The suspended scheme came a week after London’s mayor, Sadiq Khan said that “the LTN in Streatham is causing huge problems.”

During his regular phone-in session on LBC on Feb., 29, Mr. Khan told a caller that his office has been in touch with Lambeth Council to “see what we can do to resolve the issues” and that news about changes would be communicated “soon.”

Mr. Khan told the caller, a bus driver, “It’s not working and we’ve asked the council to look at it urgently to look at, in relation to the consequences of a very well-intentioned LTN, but people like you are reporting back to us that people are leaving your buses because it’s taking so long.”

“One of the unintended consequences is less use of public transport,” he said.

In one previously reported case in the Streatham Wells LTN, a bus took 55 minutes to travel two stops—a journey which would normally take four minutes.

Sunak Vowed to ‘Slam the Breaks’ on Controversial LTNs

In September, Prime Minister Rishi Sunak had pledged to “slam the brakes” on road schemes such as LTNs.
Mr. Sunak said, “What we want to do now is make sure that all these hare-brained schemes forced on local communities, whether it is low traffic neighbourhoods, whether it is blanket 20 mile an hour speed limits, all of that… (they) need to stop.”

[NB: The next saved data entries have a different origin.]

(** C7 on an hour of [max_age] and on five [max_uses]. *)
Lemma max_uses_max_age_zero_conventions_witness :
  conv_max_uses (JInt 0) = Ok VInf ∧
  conv_max_uses (JInt 5) = Ok (VJson (JInt 5)) ∧
  conv_max_age (JInt 0) = Ok VNone ∧
  conv_max_age (JInt 3600) = Ok (VTimedelta 3600).
Proof.
  destruct max_uses_max_age_zero_conventions
    as (_ & _ & Hu0 & Hu & Ha0 & _ & Ha & _).
  split; [exact Hu0|]. split; [apply Hu; lia|]. split; [exact Ha0|].
  apply Ha; [lia | apply Z.div_le_upper_bound; lia].
Defined.



(** ** Worked examples of the further properties *)

Section flaky_examples.
#[local] Existing Instances stub_collaborators flaky_session.

(** X14 on a session whose first answer is a failure. *)
Lemma fetch_failure_reaches_the_consumer_witness :
  let σ := AuditLogIterator_init "guild"
             [Raise (ExternError 503); Ok (stub_page [1%Z])] None None None None in
  __anext__ σ =
    (Raise (ExternError 503),
     {| self := self σ; heap := heap σ; session := [Ok (stub_page [1%Z])];
        calls := [fill_args (self σ)] |}).
Proof.
  cbv zeta.
  apply fetch_failure_reaches_the_consumer; reflexivity.
Defined.
End flaky_examples.

Section strict_examples.
#[local] Existing Instances strict_collaborators stub_session.

(** X21 on a page of two entries whose user has no id. *)
Lemma received_entries_are_kept_witness :
  let page : gmap string json :=
    <["users" := JList [JObj ∅]]> (stub_page_map [2; 1]%Z) in
  let σ := AuditLogIterator_init "guild" [JObj page] None None None (Some 5%Z) in
  (_fill σ).1 = Raise (KeyError "id") ∧
  _buffer (self (_fill σ).2) = [] ++ reverse [stub_entry 2; stub_entry 1] ∧
  _limit (self (_fill σ).2) = Some 3%Z.
Proof.
  cbv zeta. split; [reflexivity|].
  edestruct (received_entries_are_kept (H := strict_collaborators) (H0 := stub_session)
              (AuditLogIterator_init (H := strict_collaborators) (H0 := stub_session)
                 "guild"
                 [JObj (<["users" := JList [JObj ∅]]> (stub_page_map [2; 1]%Z))]
                 None None None (Some 5%Z))
              (<["users" := JList [JObj ∅]]> (stub_page_map [2; 1]%Z))
              [stub_entry 2; stub_entry 1] [])
    as (Hb & Hl & _); [reflexivity | reflexivity |].
  split; [exact Hb | exact Hl].
Defined.
End strict_examples.

(** X6 on three users, the first and the last with the same id. *)
Lemma dict_by_id_is_keyed_by_id_witness :
  let first := JObj (<["name" := JStr "a"]> {[ "id" := JInt 10 ]}) in
  let second := JObj (<["name" := JStr "b"]> {[ "id" := JInt 10 ]}) in
  ∃ d, dict_by_id User_deserialize (JList [first; stub_user 11; second]) = Ok d ∧
       d !! 10%Z = Some second ∧ d !! 11%Z = Some (stub_user 11) ∧ size d ≤ 3.
Proof.
  cbv zeta.
  set (items := [JObj (<["name" := JStr "a"]> {[ "id" := JInt 10 ]});
                 stub_user 11;
                 JObj (<["name" := JStr "b"]> {[ "id" := JInt 10 ]})]).
  assert (Hiter : py_iter (JList items) = Ok items) by reflexivity.
  assert (Hmap : map_res (extern_call User_deserialize) items = Ok items)
    by reflexivity.
  destruct (proj1 (dict_by_id_is_keyed_by_id User_deserialize _ _ Hiter) _ Hmap)
    as (d & Hd & Hlast & _ & _ & Hsize & _).
  exists d. split; [exact Hd|]. rewrite !Hlast.
  split; [reflexivity|]. split; [reflexivity | exact Hsize].
Defined.

(** X10 on an entry with two changes. *)
Lemma entry_changes_follow_the_payload_witness :
  let named : gmap string json := <["key" := JStr "name"]> {[ "new_value" := JStr "x" ]} in
  let other : gmap string json := {[ "key" := JStr "mystery" ]} in
  ∃ e, AuditLogEntry_deserialize
         (JObj (<["changes" := JList [JObj named; JObj other]]> (stub_entry_map 5)))
       = Ok e ∧
       length (entry_changes e) = 2 ∧
       ∃ ch, entry_changes e !! 1 = Some ch ∧
             AuditLogChange_deserialize (JObj other) = Ok ch.
Proof.
  cbv zeta. eexists. split; [reflexivity|].
  match goal with
  | |- length (entry_changes ?e) = 2 ∧ _ =>
      assert (He : AuditLogEntry_deserialize
                     (JObj (<["changes" := JList [JObj (<["key" := JStr "name"]>
                                                          {[ "new_value" := JStr "x" ]});
                                                  JObj {[ "key" := JStr "mystery" ]}]]>
                              (stub_entry_map 5))) = Ok e) by reflexivity
  end.
  edestruct (proj2 (entry_changes_follow_the_payload _ _ He))
    as (Hlen & Hat & _); [reflexivity|].
  split; [exact Hlen|]. apply (Hat 1). reflexivity.
Defined.

(** X11 on an entry whose second change has no key, and which has neither
    ["user_id"] nor ["id"]. *)
Lemma failing_change_fails_the_entry_witness :
  AuditLogEntry_deserialize
    (JObj (<["changes" := JList [JObj {[ "key" := JStr "name" ]}; JObj ∅]]>
             {[ "action_type" := JInt 1 ]}))
  = Raise (KeyError "key").
Proof.
  eapply (failing_change_fails_the_entry (H := stub_collaborators) _
            [JObj {[ "key" := JStr "name" ]}] (JObj ∅) []);
    first [ reflexivity | by eexists ].
Defined.

(** X12 on a target id that parses and on one that does not. *)
Lemma truthy_target_id_is_parsed_witness :
  (∃ e, AuditLogEntry_deserialize
          (JObj (<["target_id" := JStr "12"]> (stub_entry_map 5))) = Ok e ∧
        entry_target_id e = VSnowflake 12%Z) ∧
  AuditLogEntry_deserialize (JObj (<["target_id" := JStr "x"]> (stub_entry_map 5)))
  = Raise ValueError.
Proof.
  split.
  - assert (Hv : (<["target_id" := JStr "12"]> (stub_entry_map 5) : gmap string json)
                   !! "target_id" = Some (JStr "12")) by reflexivity.
    assert (Ht : truthy (JStr "12") = true) by reflexivity.
    eexists. split; [reflexivity|].
    edestruct (proj1 (truthy_target_id_is_parsed _ _ Hv Ht)) as (s & Hs & Hid);
      [reflexivity|].
    rewrite Hid. f_equal. by injection Hs.
  - assert (Hv : (<["target_id" := JStr "x"]> (stub_entry_map 5) : gmap string json)
                   !! "target_id" = Some (JStr "x")) by reflexivity.
    assert (Ht : truthy (JStr "x") = true) by reflexivity.
    apply (proj2 (truthy_target_id_is_parsed _ _ Hv Ht)); [by eexists | reflexivity].
Defined.

(** X13 on an action type that is a list, with and without options. *)
Lemma unhashable_action_type_fails_with_options_witness :
  let base : gmap string json :=
    <["id" := JInt 1]> (<["user_id" := JInt 2]> {[ "action_type" := JList [] ]}) in
  AuditLogEntry_deserialize (JObj (<["options" := JObj ∅]> base)) = Raise TypeError ∧
  entry_action_type <$> AuditLogEntry_deserialize (JObj base)
  = Ok (RawType (JList [])).
Proof.
  cbv zeta.
  set (base := <["id" := JInt 1]>
                 (<["user_id" := JInt 2]> {[ "action_type" := JList [] ]})
               : gmap string json).
  split.
  - assert (Hat : (<["options" := JObj ∅]> base) !! "action_type" = Some (JList []))
      by reflexivity.
    assert (Hh : hashable (JList []) = false) by reflexivity.
    assert (Ht : (<["options" := JObj ∅]> base) !! "target_id" = None) by reflexivity.
    apply (proj1 (unhashable_action_type_fails_with_options _ _ Hat Hh Ht) (JObj ∅));
      [reflexivity | discriminate].
  - assert (Hat : base !! "action_type" = Some (JList [])) by reflexivity.
    assert (Hh : hashable (JList []) = false) by reflexivity.
    assert (Ht : base !! "target_id" = None) by reflexivity.
    rewrite (proj2 (unhashable_action_type_fails_with_options
                      (H := stub_collaborators) _ _ Hat Hh Ht)
               (JInt 2) 2%Z (JInt 1) 1%Z); reflexivity.
Defined.

(** X7 on two entries, and on three of which the second is empty. *)
Lemma audit_log_entries_by_id_witness :
  (∃ d, AuditLog_entries (JList [stub_entry 3; stub_entry 2]) = Ok d ∧
        d !! 3%Z = Some (stub_decoded 3) ∧ size d = 2) ∧
  AuditLog_entries (JList [stub_entry 3; JObj ∅; stub_entry 1])
  = Raise (KeyError "action_type").
Proof.
  split.
  - assert (Hiter : py_iter (JList [stub_entry 3; stub_entry 2])
                    = Ok [stub_entry 3; stub_entry 2]) by reflexivity.
    assert (Hmap : map_res AuditLogEntry_deserialize [stub_entry 3; stub_entry 2]
                   = Ok [stub_decoded 3; stub_decoded 2]) by reflexivity.
    destruct (proj1 (audit_log_entries_by_id _ _ Hiter) _ Hmap)
      as (d & Hd & Hlast & _ & _ & Hsize).
    exists d. split; [exact Hd|]. rewrite Hlast. split; [reflexivity|].
    apply Hsize. apply NoDup_cons. split; [|apply NoDup_singleton].
    rewrite list_elem_of_singleton. discriminate.
  - assert (Hiter : py_iter (JList [stub_entry 3; JObj ∅; stub_entry 1])
                    = Ok ([stub_entry 3] ++ JObj ∅ :: [stub_entry 1])) by reflexivity.
    assert (Hgood : map_res AuditLogEntry_deserialize [stub_entry 3]
                    = Ok [stub_decoded 3]) by reflexivity.
    assert (Hbad : AuditLogEntry_deserialize (JObj ∅)
                   = Raise (KeyError "action_type")) by reflexivity.
    exact (proj2 (audit_log_entries_by_id _ _ Hiter) _ _ _ _ _ eq_refl Hgood Hbad).
Defined.

(** X23 on a first page that brings user 10. *)
Lemma first_fetch_agrees_with_audit_log_witness :
  let σ := stub_iterator [JObj (stub_users_page_map [2; 1] [10])]%Z None in
  ∃ σ' d, _fill σ = (Ok (), σ') ∧ content attr_users σ' = d ∧
          AuditLog_users (JList [stub_user 10]) = Ok d ∧
          d !! 10%Z = Some (stub_user 10).
Proof.
  cbv zeta.
  edestruct (first_fetch_agrees_with_audit_log (H := stub_collaborators)
               (H0 := stub_session) attr_users "guild"
               [JObj (stub_users_page_map [2; 1] [10])]%Z [] None None None None
               (stub_users_page_map [2; 1] [10])%Z (stub_entry <$> [2; 1]%Z)
               (Some {[ 10%Z := stub_user 10 ]}) None None)
    as (σ' & Hfill & Hc & Hu & _);
    [reflexivity | reflexivity | split; reflexivity | reflexivity | reflexivity |].
  exists σ', {[ 10%Z := stub_user 10 ]}.
  split; [exact Hfill|]. split; [exact Hc|]. split; [exact (Hu _ eq_refl)|].
  reflexivity.
Defined.

(** X15 on an empty response. *)
Lemma page_without_entry_list_is_refused_witness :
  __anext__ (stub_iterator [JObj ∅] (Some 5%Z))
  = (Raise (KeyError "audit_log_entries"),
     {| self := self (stub_iterator [JObj ∅] (Some 5%Z));
        heap := heap (stub_iterator [JObj ∅] (Some 5%Z));
        session := [];
        calls := [fill_args (self (stub_iterator [JObj ∅] (Some 5%Z)))] |}).
Proof.
  assert (Hb : _buffer (self (stub_iterator [JObj ∅] (Some 5%Z))) = []) by reflexivity.
  assert (Hl : limit_nonzero (_limit (self (stub_iterator [JObj ∅] (Some 5%Z)))) = true)
    by reflexivity.
  assert (Hreq : request (fill_args (self (stub_iterator [JObj ∅] (Some 5%Z))))
                   (session (stub_iterator [JObj ∅] (Some 5%Z)))
                 = (Ok (JObj ∅), [])) by reflexivity.
  apply (proj1 (page_without_entry_list_is_refused _ _ _ Hb Hl Hreq) ∅); reflexivity.
Defined.

(** X16 on a page whose first entry is empty. *)
Lemma undecodable_entry_is_dropped_witness :
  let page : gmap string json :=
    {[ "audit_log_entries" := JList [JObj ∅; stub_entry 1] ]} in
  let σ := (_fill (stub_iterator [JObj page] None)).2 in
  __anext__ σ = (Raise (KeyError "action_type"), with_self (with_buffer [stub_entry 1]) σ) ∧
  (__anext__ (__anext__ σ).2).1 = Ok (stub_decoded 1).
Proof.
  cbv zeta. split; [|reflexivity].
  apply (undecodable_entry_is_dropped
           (_fill (stub_iterator
                     [JObj {[ "audit_log_entries" := JList [JObj ∅; stub_entry 1] ]}]
                     None)).2
           [stub_entry 1] (JObj ∅) (KeyError "action_type")); reflexivity.
Defined.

“What we want to make sure is that local communities are not having these things imposed upon them, forced on them,” Mr. Sunak added.

There has been community resistance to LTNs across the country, including in Oxford where five people were arrested during a large-scale protest against the proposed traffic control measures, including an expansion to the number of LTNs in the city, in February 2023.
Residents of the city of Bath had also been campaigning against the traffic control systems. In May 2023, Bath local and campaigner for the Free Bath Streets movement Caroline Horsford told The Epoch Times that “no one has asked us if we want to change our entire way of living.”

“Changing the way we live, the way we shop, the way our kids our educated, how we drop them off at school, everything is changing and it is changing fast,” Ms. Horsford said.